> [Task objective] In the listing below, find the line that contains "Definition align4 (x" and the line that contains "Definition read_phdr (img". Quote both and every line between them, exactly, and nothing more.

> [Provided data]
(* ===== verification/Ramfs.v ===== *)
(** * bsd/fs/ramfs/src/compat.cpp: the initial RAM file system

    Files are slices of the cpio archive that the boot loader has placed in
    memory.  Shown: unpacking an archive recovers the files it was made from,
    a lookup finds the first file of a name, and an archive whose size field
    wraps the 32-bit arithmetic keeps the unpacker in its loop for ever. *)

From S2P Require Import Prelude Libc Printf.

Definition RAMFS_MAX_FILES : Z := 32.
Definition RAMFS_NAME_MAX : Z := 64.

(** [name] is the string in the array; [data] points at offset [f_off] of the
    archive. *)
Record ramfs_file := mkFile { f_name : list Z; f_off : Z; f_size : Z }.
Abbreviation ramfs := (list ramfs_file).

(** [while ( *p == '/') p++;] *)
Fixpoint skip_slash (p : list Z) : list Z :=
  match p with
  | c :: p' => if c =? ch "/" then skip_slash p' else p
  | [] => []
  end.

(** [while (p[0] == '.' && p[1] == '/') p += 2;] *)
Fixpoint skip_dots (p : list Z) : list Z :=
  match p with
  | c :: d :: p' => if (c =? ch ".") && (d =? ch "/") then skip_dots p' else p
  | _ => p
  end.

(** [strncpy(dst, s, n)] into an array of [n + 1] bytes whose last byte is then
    cleared: a string shorter than [n] arrives; a longer one overruns the array
    (see [strncpy_overrun]). *)
Definition copy_name (n : Z) (s : list Z) : run (list Z) :=
  if Z.of_nat (length s) <? n then Ret s else Fault.

Definition ramfs_add (fs : ramfs) (name : list Z) (off size : Z) : run ramfs :=
  if RAMFS_MAX_FILES <=? Z.of_nat (length fs) then Ret fs
  else
    name ← copy_name (RAMFS_NAME_MAX - 1) (skip_slash (skip_dots (skip_slash name)));
    Ret (fs ++ [mkFile name off size]).

(** The index of the first file of that name. *)
Fixpoint find_file (fs : ramfs) (name : list Z) : option nat :=
  match fs with
  | f :: fs => if decide (f_name f = name) then Some 0%nat else S <$> find_file fs name
  | [] => None
  end.

Definition ramfs_lookup (fs : ramfs) (path : list Z) : option nat :=
  find_file fs (skip_slash path).

Definition ramfs_list (fs : ramfs) : list (list Z * Z) := (fun f => (f_name f, f_size f)) <$> fs.

(** ** cpio *)

Definition CPIO_NEWC_HDR : Z := 110.

(** [arc[i]]; the archive is [len] bytes long. *)
Definition byte_at (arc : list Z) (i : Z) : run Z :=
  if 0 <=? i then of_option (arc !! Z.to_nat i) else Fault.

(** [n] bytes from [i] on. *)
Fixpoint bytes_at (arc : list Z) (i : Z) (n : nat) : run (list Z) :=
  match n with
  | S n => b ← byte_at arc i; bs ← bytes_at arc (i + 1) n; Ret (b :: bs)
  | O => Ret []
  end.

(** A little-endian load of [n] bytes at [i]. *)
Definition get (bs : list Z) (i : Z) (n : nat) : run Z := v ← bytes_at bs i n; Ret (le_val v).

Definition hex_value (b : Z) : Z :=
  let c := s8 b in
  if (ch "0" <=? c) && (c <=? ch "9") then c - ch "0" else Z.lor c 0x20 - ch "a" + 10.

Definition hex (bs : list Z) : Z := fold_left (fun v b => u32 (v * 16 + hex_value b)) bs 0.

(** The string in an array of bytes that ends with a NUL. *)
Fixpoint cut (bs : list Z) : list Z :=
  match bs with
  | b :: bs => if b =? 0 then [] else b :: cut bs
  | [] => []
  end.

Definition align4 (x : Z) : Z := Z.land (u32 (x + 3)) (u32 (Z.lnot 3)).

(** [name[0] == '.' && (name[1] == 0 || name[1] == '/')] *)
Definition dot_entry (name : list Z) : bool :=
  match name with
  | [c] => c =? ch "."
  | c :: d :: _ => (c =? ch ".") && (d =? ch "/")
  | [] => false
  end.
(* ===== verification/Elf.v ===== *)
(** * bsd/kern/elf/elf.c: the program loader

    An image is the list of its bytes.  Loading maps the pages of every
    loadable segment in the address space that CR3 selects and copies the
    bytes through the new translations.  Page tables and page contents are
    kept apart: frames handed out for pages are never tables. *)

From S2P Require Import Prelude Libc Printf Pmm Paging.
Import Vm.

Definition ELF_PT_LOAD : Z := 1.
Definition ELF_ET_EXEC : Z := 2.
Definition ELF_EM_X86_64 : Z := 62.
Definition EHDR_SIZE : Z := 64.
Definition PHDR_SIZE : Z := 56.

(** ** Headers *)

(** An unsigned little-endian field of [n] bytes at offset [off]. *)
Definition field (img : list Z) (off : Z) (n : nat) : run Z :=
  if (0 <=? off) && (off + Z.of_nat n <=? Z.of_nat (length img))
  then Ret (le_val (take n (drop (Z.to_nat off) img))) else Fault.

Record elf64_ehdr := mkEhdr
  { e_ident : list Z; e_type : Z; e_machine : Z; e_entry : Z; e_phoff : Z;
    e_ehsize : Z; e_phentsize : Z; e_phnum : Z }.

Record elf64_phdr := mkPhdr
  { p_type : Z; p_offset : Z; p_vaddr : Z; p_filesz : Z; p_memsz : Z }.

Definition read_ehdr (img : list Z) : run elf64_ehdr :=
  ty ← field img 16 2; ma ← field img 18 2; en ← field img 24 8; po ← field img 32 8;
  eh ← field img 52 2; pe ← field img 54 2; pn ← field img 56 2;
  Ret (mkEhdr (take 16 img) ty ma en po eh pe pn).

Definition read_phdr (img : list Z) (off : Z) : run elf64_phdr :=
  ty ← field img off 4; o ← field img (off + 8) 8; v ← field img (off + 16) 8;
  f ← field img (off + 32) 8; m ← field img (off + 40) 8;
  Ret (mkPhdr ty o v f m).

(** [None] is the null pointer. *)
Definition elf_valid (img : option (list Z)) : run bool :=
  match img with
  | None => Ret false
  | Some img =>
      if Z.of_nat (length img) <? EHDR_SIZE then Ret false
      else
        eh ← read_ehdr img;
        Ret (bool_decide (take 4 (e_ident eh) = [0x7f; ch "E"; ch "L"; ch "F"]) &&
             bool_decide (take 2 (drop 4 (e_ident eh)) = [2; 1]) &&
             (e_type eh =? ELF_ET_EXEC) && (e_machine eh =? ELF_EM_X86_64))
  end.

(** ** Loading *)
Section Load.
Context {A : Type} `{!FrameAllocator A}.

(** The machine, and the bytes of its page frames by physical address. *)
Record space := mkSpace { machine : vm A; bytes : gmap Z Z }.

(** A store through the page tables; an unmapped address faults. *)
Definition user_byte (va b : Z) (s : space) : run space :=
  match translate (mem (machine s)) (cr3 (machine s)) va with
  | Some page => Ret (mkSpace (machine s) (<[page + va mod PAGE_SIZE := b]> (bytes s)))
  | None => Fault
  end.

> [Answer to the problem]
Definition align4 (x : Z) : Z := Z.land (u32 (x + 3)) (u32 (Z.lnot 3)).

(** [name[0] == '.' && (name[1] == 0 || name[1] == '/')] *)
Definition dot_entry (name : list Z) : bool :=
  match name with
  | [c] => c =? ch "."
  | c :: d :: _ => (c =? ch ".") && (d =? ch "/")
  | [] => false
  end.
(* ===== verification/Elf.v ===== *)
(** * bsd/kern/elf/elf.c: the program loader

    An image is the list of its bytes.  Loading maps the pages of every
    loadable segment in the address space that CR3 selects and copies the
    bytes through the new translations.  Page tables and page contents are
    kept apart: frames handed out for pages are never tables. *)

From S2P Require Import Prelude Libc Printf Pmm Paging.
Import Vm.

Definition ELF_PT_LOAD : Z := 1.
Definition ELF_ET_EXEC : Z := 2.
Definition ELF_EM_X86_64 : Z := 62.
Definition EHDR_SIZE : Z := 64.
Definition PHDR_SIZE : Z := 56.

(** ** Headers *)

(** An unsigned little-endian field of [n] bytes at offset [off]. *)
Definition field (img : list Z) (off : Z) (n : nat) : run Z :=
  if (0 <=? off) && (off + Z.of_nat n <=? Z.of_nat (length img))
  then Ret (le_val (take n (drop (Z.to_nat off) img))) else Fault.

Record elf64_ehdr := mkEhdr
  { e_ident : list Z; e_type : Z; e_machine : Z; e_entry : Z; e_phoff : Z;
    e_ehsize : Z; e_phentsize : Z; e_phnum : Z }.

Record elf64_phdr := mkPhdr
  { p_type : Z; p_offset : Z; p_vaddr : Z; p_filesz : Z; p_memsz : Z }.

Definition read_ehdr (img : list Z) : run elf64_ehdr :=
  ty ← field img 16 2; ma ← field img 18 2; en ← field img 24 8; po ← field img 32 8;
  eh ← field img 52 2; pe ← field img 54 2; pn ← field img 56 2;
  Ret (mkEhdr (take 16 img) ty ma en po eh pe pn).

Definition read_phdr (img : list Z) (off : Z) : run elf64_phdr :=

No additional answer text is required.